#1 Military strategy
Alderamin on the Sky follows the exploits of Ikta Solork, the son and protegé of a disgraced scientist. He resents his country, but is forced to join its military when a war with a neighboring state turns dire. Instead of moping about it, he decides to work his way up the ranks, so that he may finally be the person making the big decisions.
The core appeal of the show lies in watching Ikta navigate the complicated political landscape of his country and strategizing his way through difficult battles. The Empire is targeted by enemies from every direction and even from within. Ikta wil have to fight many battles to set things right and most of those will see him at a distinct disadvantage. Fortunately, he has a trusted circle of friends to call upon, all of whom compensate for skills that he himself lacks. Together they can turn the tide, even when victory appears impossible.
Big battles are always exciting to watch and those in Alderamin frequently surprised me thanks to the layers of strategy. Ikta has to face off against other brilliant commanders, leading to brilliant stratagems and layers of mind-games. It’s as much a battle of wits as a battle between soldiers.
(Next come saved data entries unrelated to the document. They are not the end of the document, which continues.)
(** ** Proofs *)
Definition b2z (b : bool) : Z := if b then 1 else 0.
Record knob_ok (pressed : bool) (k : Z) (s : knob) : Prop := KnobOk {
  report_ok : reportBuffer s = report k;
  switch_ok : isSwitchPressed s = b2z pressed
}.

(** What [checkEncoder] leaves alone. *)
Definition keeps (s s' : knob) : Prop := reportBuffer s' = reportBuffer s ∧ sent s' = sent s.

Lemma read_pinb_done p pins s : PINB s = p :: pins → read_pinb s = Done p (set_PINB pins s).
Proof. intros E. unfold read_pinb. msimpl. by rewrite E. Qed.
Lemma read_pinb_blocked s : PINB s = [] → read_pinb s = Blocked.
Proof. intros E. unfold read_pinb. msimpl. by rewrite E. Qed.

Lemma wait_detent_spec n s : (length (PINB s) < n)%nat →
  if existsb (λ p, high p ENC_A) (PINB s) then
    ∃ s', wait_detent n s = Done () s' ∧ keeps s s' ∧ currentKey s' = currentKey s ∧
      isSwitchPressed s' = isSwitchPressed s
  else wait_detent n s = Blocked.
Proof.
  revert s. induction n as [|n IH]; intros s Hn; [lia|]. cbn [wait_detent].
  destruct (PINB s) as [|p pins] eqn:E; cbn [existsb].
  - unfold mbind, M_bind. by rewrite read_pinb_blocked.
  - mstep (read_pinb_done p pins s E).
    destruct (high p ENC_A); cbn [orb]; [by eexists|]. unfold _delay_ms. msimpl.
    set (s1 := set_waited_ms _ _). specialize (IH s1). simpl in Hn. cbn in IH. specialize (IH ltac:(lia)).
    change (PINB s1) with pins in IH. destruct (existsb _ pins); [|done].
    destruct IH as (s' & Hw & [Hr Hs] & Hc & Hi). exists s'. repeat split; done.
Qed.
Lemma msgs_loop_step s m msgs i acc : length (buffer s) = 60%nat → msg_ok m →
  let part := (if i =? 0 then [] else [ISS_I2C_RESTART]) ++ msg_cmds m in
  (length acc + length part ≤ 59)%nat →
  msgs_loop (m :: msgs) i (Z.of_nat (length acc)) (filled acc s) =
  msgs_loop msgs (i + 1) (Z.of_nat (length (acc ++ part))) (filled (acc ++ part) s).
Proof.
  intros Hb Hm part Hl. subst part. rewrite length_app in Hl. cbn [msgs_loop].
  set (pre := if i =? 0 then [] else [ISS_I2C_RESTART]) in *.
  assert (E : (if negb (i =? 0) then emit (Z.of_nat (length acc)) ISS_I2C_RESTART else mret (Z.of_nat (length acc)))
     (filled acc s) = Done (Z.of_nat (length (acc ++ pre))) (filled (acc ++ pre) s)).
  { subst pre. destruct (i =? 0); cbn [negb]; [by rewrite app_nil_r|]. by rewrite emit_filled by (done || simpl in Hl; lia). }
  mstep E. clear E. rewrite app_assoc.
  assert (E : (if is_rd m then Some <$> read_msg m (Z.of_nat (length (acc ++ pre))) else write_msg m (Z.of_nat (length (acc ++ pre))))
    (filled (acc ++ pre) s) =
    Done (Some (Z.of_nat (length ((acc ++ pre) ++ msg_cmds m)))) (filled ((acc ++ pre) ++ msg_cmds m) s)).
  { destruct (is_rd m) eqn:Er.
    - apply (fmap_done Some). apply read_msg_filled; [done|done|apply Hm|rewrite length_app; lia].
    - apply write_msg_filled; [done|done|done|rewrite length_app; lia]. }
  by mstep E.
Qed.

Lemma msgs_loop_filled s msgs i acc : length (buffer s) = 60%nat → Forall msg_ok msgs →
  (length acc + length (msgs_cmds i msgs) ≤ 59)%nat →
  msgs_loop msgs i (Z.of_nat (length acc)) (filled acc s) =
  Done (Some (Z.of_nat (length (acc ++ msgs_cmds i msgs)))) (filled (acc ++ msgs_cmds i msgs) s).
Proof.
  intros Hb. revert i acc. induction msgs as [|m msgs IH]; intros i acc Hm Hl; cbn [msgs_cmds] in *.
  { by rewrite app_nil_r. }
  inversion Hm as [|? ? Hm1 Hm2]; subst. rewrite !length_app in Hl.
  rewrite msgs_loop_step by (done || (rewrite length_app; lia)).
  rewrite IH by (done || (rewrite !length_app; lia)). by rewrite <-!app_assoc.
Qed.

(** A write that does not fit is refused. *)
Lemma write_loop_refuses s m fuel rlen acc : length (buffer s) = 60%nat → msg_ok m →
  m_len m ≤ Z.of_nat (rlen + fuel) → (length acc ≤ 59)%nat →
  (59 < length acc + length (chunks fuel (drop rlen (take (Z.to_nat (m_len m)) (buf m)))))%nat →
  ∃ acc', write_loop fuel m (Z.of_nat rlen) (Z.of_nat (length acc)) (filled acc s) = Done None (filled acc' s).
Proof.
  intros Hb Hm. revert rlen acc. induction fuel as [|fuel IH]; intros rlen acc Hf Ha Hl.
  { cbn [chunks length] in Hl. lia. }
  set (data := take (Z.to_nat (m_len m)) (buf m)) in *.
  destruct (drop rlen data) as [|x l] eqn:E; [rewrite chunks_nil in Hl; simpl in Hl; lia|].
  assert (Hr : Z.of_nat rlen < m_len m).
  { apply (f_equal length) in E. subst data. rewrite length_drop, length_take in E. simpl in E. lia. }
  cbn [chunks length] in Hl. rewrite length_app, <-E in Hl.
  destruct (decide (length acc + length (take 16 (drop rlen data)) ≤ 58)%nat) as [Hc|Hc].
  - rewrite chunk_step by (done || lia). cbv zeta. apply IH; rewrite ?length_app; cbn [length]; [lia| |]; fold data; [lia|].
    fold data. rewrite <-drop_drop. lia.
  - cbn [write_loop]. destruct (Z.ltb_spec (Z.of_nat rlen) (m_len m)); [|lia]. cbv zeta.
    assert (Hk : Z.of_nat (length (take 16 (drop rlen data))) = Z.min (m_len m - Z.of_nat rlen) 16).
    { destruct Hm. subst data. rewrite length_take, length_drop, length_take. lia. }
    rewrite <-Hk. unfold ISS_MAX_TRANSFER_LEN.
    destruct (Z.ltb_spec (60 - 2) (Z.of_nat (length acc) + Z.of_nat (length (take 16 (drop rlen data))))); [|lia].
    by exists acc.
Qed.
End encoding.

(** ** Transfers *)
Section transfers.
Context {D : Type}.
Variable bulk_out : list Z → D → Z * D.
Variable bulk_in : D → Z * list Z * D.
Implicit Types s : iss D.

Abbreviation xfer := (devantech_usb_xfer bulk_out bulk_in).

(** What follows once the command string is in the buffer. *)
Definition exchange (msgs : list i2c_msg) : M (iss D) (Z * list i2c_msg) :=
  ret ← devantech_usb_transfer bulk_out bulk_in (Z.of_nat (length (cmds msgs)));
  err ← answer_error ret;
  match err, last msgs with
  | Some e, _ => mret (e, msgs)
  | None, None => oops
  | None, Some pmsg =>
      '(ret, pmsg) ← take_answer ret pmsg;
      mret (ret, <[pred (length msgs) := pmsg]> msgs)
  end.

Lemma xfer_sends s msgs : length (buffer s) = 60%nat → Forall msg_ok msgs →
  (length (cmds msgs) ≤ 60)%nat → xfer msgs s = exchange msgs (filled (cmds msgs) s).
Proof.
  intros Hb Hm Hl. unfold devantech_usb_xfer. replace s with (filled [] s) at 1 by (by destruct s).
  unfold cmds in Hl. rewrite !length_app in Hl. cbn [length] in Hl.
  etransitivity; [apply (bind_emit _ s []); [done|simpl; lia]|].
  rewrite bind_emit by (done || simpl; lia).
  change (([] ++ [u8 ISS_CMD_I2C_DIRECT]) ++ [u8 ISS_I2C_START]) with [ISS_CMD_I2C_DIRECT; ISS_I2C_START].
  rewrite (bind_done _ _ _ _ _ (msgs_loop_filled s msgs 0 [ISS_CMD_I2C_DIRECT; ISS_I2C_START] Hb Hm
    ltac:(simpl; lia))). cbv beta iota.
  rewrite bind_emit by (done || (rewrite length_app; simpl; lia)).
  change (u8 ISS_I2C_STOP) with ISS_I2C_STOP. rewrite <-app_assoc. done.
Qed.

Lemma take_filled acc s : take (length acc) (buffer (filled acc s)) = acc.
Proof. unfold filled. simpl. by rewrite take_app_length. Qed.

Lemma transfer_answer s msgs d1 r bytes d2 :
  (length (cmds msgs) ≤ 60)%nat →
  bulk_out (cmds msgs) (device s) = (0, d1) → bulk_in d1 = (r, bytes, d2) →
  devantech_usb_transfer bulk_out bulk_in (Z.of_nat (length (cmds msgs))) (filled (cmds msgs) s) =
  Done (if (r =? 0) && (0 <? Z.of_nat (length bytes)) then Z.of_nat (length bytes) else r)
    (Iss d2 (sent s ++ [cmds msgs]) (bytes ++ drop (length bytes) (buffer (filled (cmds msgs) s)))
       (frequency s) (kernel s)).
Proof.
  intros Hl Ho Hi. assert (0 < length (cmds msgs))%nat by (unfold cmds; simpl; lia).
  unfold devantech_usb_transfer, ISS_MAX_TRANSFER_LEN.
  destruct (Z.leb_spec (Z.of_nat (length (cmds msgs))) 0); [lia|].
  destruct (Z.ltb_spec 60 (Z.of_nat (length (cmds msgs)))); [lia|]. cbn [orb].
  assert (E : usb_send bulk_out (Z.of_nat (length (cmds msgs))) (filled (cmds msgs) s) =
    Done 0 (Iss d1 (sent s ++ [cmds msgs]) (buffer (filled (cmds msgs) s)) (frequency s) (kernel s))).
  { unfold usb_send. rewrite Nat2Z.id, take_filled.
    change (device (filled (cmds msgs) s)) with (device s). by rewrite Ho. }
  mstep E. change (0 =? 0) with true. cbv iota.
  unfold usb_receive, mbind, M_bind. cbn [device]. by rewrite Hi.
Qed.

Lemma iss_copy_loop_done s n i b : (i + n ≤ length b)%nat → (i + n + 2 ≤ length (buffer s))%nat →
  copy_loop n (Z.of_nat i) b s =
  Done (take i b ++ take n (drop (i + 2) (buffer s)) ++ drop (i + n) b) s.
Proof.
  revert i b. induction n as [|n IH]; intros i b Hb Hs; cbn [copy_loop].
  { rewrite take_0, Nat.add_0_r. cbn [app]. by rewrite take_drop. }
  destruct (lookup_lt_is_Some_2 (buffer s) (i + 2) ltac:(lia)) as [c Hc].
  assert (E : fetch (Z.of_nat i + 2) s = Done c s).
  { unfold fetch. destruct (Z.leb_spec 0 (Z.of_nat i + 2)); [|lia].
    replace (Z.to_nat (Z.of_nat i + 2)) with (i + 2)%nat by lia. by rewrite Hc. }
  mstep E. destruct (Z.ltb_spec (Z.of_nat i) (Z.of_nat (length b))); [|lia].
  replace (Z.of_nat i + 1) with (Z.of_nat (S i)) by lia. rewrite Nat2Z.id.
  rewrite IH by (rewrite ?length_insert; lia). f_equal.
  rewrite (drop_S _ _ _ Hc). cbn [take app]. rewrite drop_insert_lt by lia.
  rewrite (take_S_r (<[i:=c]> b) i c) by (rewrite list_lookup_insert_eq; [done|lia]).
  rewrite take_insert_ge by lia. rewrite <-app_assoc. cbn [app]. by replace (i + S n)%nat with (S i + n)%nat by lia.
Qed.

(** What a transfer returns for an answer of status, error code and data, and
    what becomes of the last message. *)
Definition reply (st e : Z) (data : list Z) (m : i2c_msg) : Z * i2c_msg :=
  if st =? ISS_RESP_NACK then (if e =? ISS_RESP_DEV_ERROR then - ENXIO else - EIO, m)
  else if negb (is_rd m) then (0, m)
  else if recv_len m then
    let n := nth 0 data 0 in
    if (n =? 0) || (32 <? n) then (- EPROTO, m)
    else let k := Z.to_nat (1 + n) in
      (0, I2cMsg (addr m) (flags m) (1 + n) (take k data ++ drop k (buf m)))
  else (0, I2cMsg (addr m) (flags m) (m_len m) (data ++ drop (length data) (buf m))).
Alderamin is also dramatic because Ikta can’t win everything; he loses soldiers, he loses friends, his strategies are countered, and sometimes he is forced to make decisions where no perfect solution exists. He is a genius, not a superhero.
#2 Mixed fantasy setting
The world of Alderamin finds itself in a very interesting transitional period between medieval fantasy and modern times. The people appear modern, both in their looks, their way of living, and their speech, but live in a society that feels medieval, especially in how they practice religion. On top of that, the most prominent culture we get to see appears middle-eastern in its inspiration rather than a more familiar European one.
Alderamin is a show where I was constantly surprised with the world-building. For example, you got guys lined up in modern military gear, but they all have little pouches with magical spirit companions inside them. Especially the clothing caught my attention because it’s obvious the design behind it was well-considered. Clothes are light and tribal in their appearance, yet still reveal a separation between social classes. Fashion in this world is light and breezy, which stands in contrast with the bleak and stiff uniforms of its armies, which themselves look strange when put side-by-side with actual armored knights who continue to remain relevant on the battlefield.
Both the historical and modern elements of the story have a place, neither overpowering the other. Alderamin offered a mixture of ideas and culture that fascinated me. It’s a show with a thought-out and unique feel to it. Just a shame it doesn’t communicate that well in its marketing materials.
#3 Who are the bad guys?
Just like how Ikta has to repeatedly trick his opponents, so too does the show play mind-games with the viewers. Ikta’s empire is a religious, authoritarian state, mired in corruption and cult-of-personality politics. It’s a land where free thinkers like Ikta are prosecuted for blasphemy and where good men are sent to die in pointless battles to support political narratives.
However, it never outright states that The Empire are the bad guys here. In fact, it never says that the Republic of Kioka, with whom The Empire is in conflict, are the bad guys either. Kioka is presented as sympathetic; willing to take in refugees and accept progressive ideas, but they also appear to be the nation that is on the offensive and they aren’t above a little scheming themselves. Meanwhile, The Empire is made to look like a questionable government ruling over interesting and diverse people. And even that government is given somewhat of a bright future in the form of the princess, who is ambitious and wishes to make great changes when she ascends the throne.
The same moral ambiguity extends to the characters as well. Everybody in Ikta’s squad expresses their thoughts and displeasure about the way things are, yet they still execute those orders confidently. Are they putting their morals aside for rank & glory? Especially Yatoroshino throws herself into combat and massacres so many people that it leaves her own allies shellshocked. Ikta himself is also plenty questionable, but I won’t spoil his most shocking scenes.
#4 That is some nice violence
Alderamin is a production by studio Madhouse and, from what I could find, was made by relative newcomers to the industry. While I have no legends to tell about the likes of director Tetsuo Ichimura or chief animation bloke Yuichi Hirano, Alderamin gives me hope that we might see more of these people in the future.
Animation-wise, Alderamin is a good-looking show with few issues. I didn’t notice any blatant animation mistakes or strangely-directed scenes, and any minor gripes I might have are overshadowed by the superb art-direction and kick-ass battles. When fights turn into close-combat skirmishes, there is a real power to every man impaled on a sword or cut to pieces. It’s a violent high that comes crashing down soon after, when survivors find themselves standing around in pools of blood, surrounded by dying people and covered in the life-juice of their former friends.
It’s admirable for a show to both have intense action scenes, but also play the “horrors of war” angle by letting these battles have a tangible effect on the people witnessing and surviving them.